While I'm sympathetic to the use-case, I think adding such a method to List is
the wrong move—you could equally argue that there should be a randomIterator(),
a randomSet(), a randomAdd(). And it wouldn't be coherent with the
specification of the List-methods to create a wrapper-type which would perform
the randomization (i.e. that set(i, e) would add it at a random index rather
than at i).
It's also important to note that we cannot presume to know what level of
randomness is required by the developer, so a RandomGenerator would need to be
provided.
One could, however, argue whether there should be a convenience-method on
RandomGenerator named something akin to "<T, L extends List<? extends T> &
RandomAccess> T nextElement(L list)" however the discoverability of said method
would be less-than-ideal.
This leads me to conclude that it is arguably better as a static utility method
in the developer's codebase, or inlining it at use-site.
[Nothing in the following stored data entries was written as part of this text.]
Lemma load_pages_clean (count : nat) :
  forall page, returns clean (load_pages count page).
Proof.
  induction count as [|count IH]; intro page; cbn [load_pages].
  - apply returns_ret. constructor.
  - apply returns_bind. intro kb. apply returns_bind. intro kb_id.
    apply returns_bind. intro search. apply returns_bind. intro pageRes.
    apply returns_bind. intro docs.
    intros w a w' H. unfold bind at 1 in H.
    match type of H with
    | context [match ?m w with _ => _ end] => destruct (m w) as [[ids|e|] w1] eqn:E1
    end; try discriminate.
    unfold bind at 1 in H.
    destruct (load_pages count (page + 1) w1) as [[more|e|] w2] eqn:E2; try discriminate.
    injection H as <- _. apply clean_app; [|eapply IH; exact E2].
    destruct docs as [[| | | |items|]|].
    + injection E1 as <- _. constructor.
    + destruct (truthy (JBool b)); [discriminate | injection E1 as <- _; constructor].
    + destruct (truthy (JNum q)); [discriminate | injection E1 as <- _; constructor].
    + destruct (truthy (JStr s)); [discriminate | injection E1 as <- _; constructor].
    + eapply completed_ids_clean. exact E1.
    + discriminate.
    + injection E1 as <- _. constructor.
Qed.

(** X12: whatever the backend answers, when [loadDocuments] comes to an
    end for a selected knowledge base, [kbDocumentGroupIds] holds an array
    of strings none of which is blank (the empty array after a failure),
    and the loading flag is off. *)
Theorem loaded_group_ids_are_clean (w : world) :
  truthy (refs w selectedKB) = true ->
  fst (loadDocuments w) <> Awaiting ->
  let w' := snd (loadDocuments w) in
  (exists ids, refs w' kbDocumentGroupIds = JArr ids /\ clean ids) /\
  refs w' documentsLoading = FALSE.
Proof.
  intros Hkb Hend w'. subst w'.
  assert (U : exists m h,
             loadDocuments w =
             finally (try_catch m h) (write documentsLoading FALSE)
                     (snd (write documentsLoading TRUE w)) /\
             (forall w0 u w1,
                 m w0 = (Returned u, w1) ->
                 exists ids, refs w1 kbDocumentGroupIds = JArr ids /\ clean ids) /\
             (forall e w0, refs (snd (h e w0)) kbDocumentGroupIds = JArr [])).
  { unfold loadDocuments. unfold bind at 1. unfold read at 1. rewrite Hkb. cbn [negb].
    unfold bind at 1.
    assert (F : exists kb_id, field "id" (refs w selectedKB) w = (Returned kb_id, w)).
    { destruct (refs w selectedKB); try discriminate Hkb; eexists; reflexivity. }
    destruct F as [kb_id ->].
    unfold bind at 1. cbn [KnowledgeBaseView.write Eff.write fst snd].
    eexists. eexists. split; [reflexivity|]. split.
    - intros w0 u w1.
      unfold bind at 1. unfold read at 1.
      unfold bind at 1. unfold read at 1.
      unfold bind at 1. unfold read at 1.
      unfold bind at 1.
      match goal with
      | |- context [await ?ep ?args ?w2] =>
          destruct (await ep args w2) as [[res|e|] w3]
      end; try discriminate.
      unfold bind at 1.
      destruct (field "documents" res w3) as [[docs|e|] w4]; try discriminate.
      unfold bind at 1. cbn [KnowledgeBaseView.write Eff.write fst snd].
      unfold bind at 1. cbn [KnowledgeBaseView.write Eff.write fst snd].
      unfold bind at 1.
      match goal with
      | |- context [load_pages ?n ?p ?w5] =>
          pose proof (@load_pages_clean n p w5) as C;
          destruct (load_pages n p w5) as [[ids|e|] w6]
      end; try discriminate.
      cbn [KnowledgeBaseView.write Eff.write fst snd].
      intro E. injection E as _ <-. cbn [refs name_beq].
      exists ids. split; [reflexivity | eapply C; reflexivity].
    - intros e w0.
      unfold bind, emit, toast, KnowledgeBaseView.write, Eff.write.
      cbn [fst snd refs name_beq]. reflexivity. }
  destruct U as [m [h [E [Hm Hh]]]]. rewrite E in *. clear E.
  set (w0 := snd (write documentsLoading TRUE w)) in *. clearbody w0.
  rewrite (finally_settled _ _ _ Hend).
  unfold finally, try_catch in Hend. unfold try_catch.
  destruct (m w0) as [[u|e|] w1] eqn:Em;
    cbn [KnowledgeBaseView.write Eff.write fst snd refs name_beq] in *.
  - split; [apply (Hm _ _ _ Em) | reflexivity].
  - split; [|reflexivity]. exists []. split; [apply Hh | constructor].
  - exfalso. apply Hend. reflexivity.
Qed.

End MoreKnowledgeBaseFacts.

Section MoreKnowledgeBaseRuns.

Import KnowledgeBaseView.

Local Notation B := ReferenceBrowser.browser.

Example kb_ids_loaded :
  refs (snd (loadDocuments MoreSamples.kb_world)) kbDocumentGroupIds
  = JArr [JStr (lit "g1")].
Proof. vm_compute. reflexivity. Qed.

Lemma loaded_group_ids_are_clean_witness :
  exists ids,
    refs (snd (loadDocuments MoreSamples.kb_world)) kbDocumentGroupIds = JArr ids /\
    GroupIds.clean ids.
Proof.
  refine (proj1 (@loaded_group_ids_are_clean MoreSamples.kb_world eq_refl _)).
  vm_compute. discriminate.
Defined.

End MoreKnowledgeBaseRuns.

(** ** More on the smart-retrieval tab *)

Section MoreSmartRetrievalFacts.

Import SmartRetrievalTab.

Variable initial_steps : Eff.store name -> json.
Variable step_count : json -> json.
Variable finished_steps : json -> json.
Variable failed_steps : json -> json -> json.
Variable success_text : json -> json -> jsstring.

Local Notation handleExecute :=
  (SmartRetrievalTab.handleExecute initial_steps step_count finished_steps
                                   failed_steps success_text).
(** * website-generator: aggregation, reconciliation and slug assignment

    A shallow embedding of [main.py] (CollegesChat/website-generator) and the
    properties of its data model, reconciler, slug assigner and render
    pipeline.

    Conventions of the embedding.
    - A Python [str] is a [string] holding its UTF-8 encoding.  A valid UTF-8
      string contains the encoding of a character only where that character
      occurs, so removing, replacing, searching and splitting on the encoding
      agree with the same operations on code points.
    - A function of a library ([slugify], [zhconv.convert], [str.strip],
      [int], [float], [datetime.strptime]) is a variable of the section that
      uses it.
    - A Python [int] is a [Z].
    - A mutable object lives in a store and is named by its location; a
      method that mutates [self] is a computation over the object's state.
    - A computation that may raise is a function from the state to an
      outcome and the state left behind: what was mutated before the
      exception stays mutated. *)

From Stdlib Require Import ZArith Ascii String List.
From stdpp Require Import base tactics option list gmap strings pretty.

Local Open Scope Z_scope.

(** ** Exceptions and stateful computations *)

(** [StoreError] is not an exception of Python: it is the outcome of
    following a location that the store does not hold, which no reference of
    a running program is. *)
Inductive exn : Set :=
  | ValueError
  | IndexError
  | KeyError
  | StoreError.

Inductive outcome (A : Type) : Type :=
  | Ok (a : A)
  | Raise (e : exn).
Arguments Ok {A} a.
Arguments Raise {A} e.
(** Walks down the binds of an [io] run to the call that made the action. *)
Ltac io_inv H :=
  repeat match type of H with
  | _ ∈ (_ ≫= _).1 =>
      let x := fresh "x" in let Hx := fresh "Hx" in
      apply io_bind_trace in H; destruct H as [H | (x & Hx & H)]
  | _ ∈ (Pretrain.emit _).1 => apply list_elem_of_singleton in H
  | _ ∈ (Pretrain.ext _ _).1 => apply list_elem_of_singleton in H
  | _ ∈ (Pretrain.method _ _).1 => apply list_elem_of_singleton in H
  | _ ∈ (mret _).1 => by apply elem_of_nil in H
  end.

Section pretrain_run.

Import Pretrain.

Variable C : cloud.

Lemma start_nfs_server_trace (a : action) :
  a ∈ (start_nfs_server C).1 → is_nfs_server_action a = true.
Proof.
  unfold start_nfs_server. intros Hin. io_inv Hin; by subst.
Qed.

Lemma new_instances_trace (l : list (ec2_instance C)) (a : action) :
  a ∈ (new_instances C l).1 → ∃ i, a = NewInstance i.
Proof.
  induction l as [|i l IH]; cbn [new_instances]; intros Hin.
  - by apply elem_of_nil in Hin.
  - io_inv Hin; eauto.
Qed.

Lemma new_instances_length (l : list (ec2_instance C)) (t : list action)
    (insts : list (instance C)) :
  new_instances C l = (t, Returns insts) → length insts = length l.
Proof.
  revert t insts.
  induction l as [|i l IH]; cbn [new_instances]; intros t insts Hnew.
  - by injection Hnew as _ <-.
  - apply io_bind_Returns in Hnew as (t1 & inst & t2 & _ & Hnew & _).
    apply io_bind_Returns in Hnew as (t3 & insts' & t4 & Hrest & Hret & _).
    injection Hret as _ <-. simpl. by rewrite (IH _ _ Hrest).
Qed.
After all, it's half a
line of code, presuming of course that the author has already checked for
emptiness:
var e = list.get(rand.nextInt(list.size());
vs
public static <T, L extends List<? extends T> & RandomAccess> T
randomElement(RandomGenerator rand, L list) {
if(list.isEmpty()) // Implicit null-check of list
throw new NoSuchElementException();
else
return list.get(rand.nextInt(list.size())); // Implicit null-check of
rand
}
var e = randomElement(rand, list);
Cheers,
√
Viktor Klang
Software Architect, Java Platform Group
Oracle
________________________________
From: core-libs-dev <[email protected]> on behalf of Alan Bateman
<[email protected]>
Sent: Sunday, 24 August 2025 11:42
To: Daniel Tavares <[email protected]>; [email protected]
<[email protected]>
Subject: Re: Proposal: Add getRandom() default method to java.util.List
On 23/08/2025 20:36, Daniel Tavares wrote:
:
Proposed Method
default T getRandom() {
if (isEmpty()) return null;
int index = ThreadLocalRandom.current().nextInt(size());
return get(index);
}
Add Lists that are mutable and support concurrent access to your list to think
about. These implementations would need to be updated to implement this method,
otherwise you risk getting IOOBE with the default method.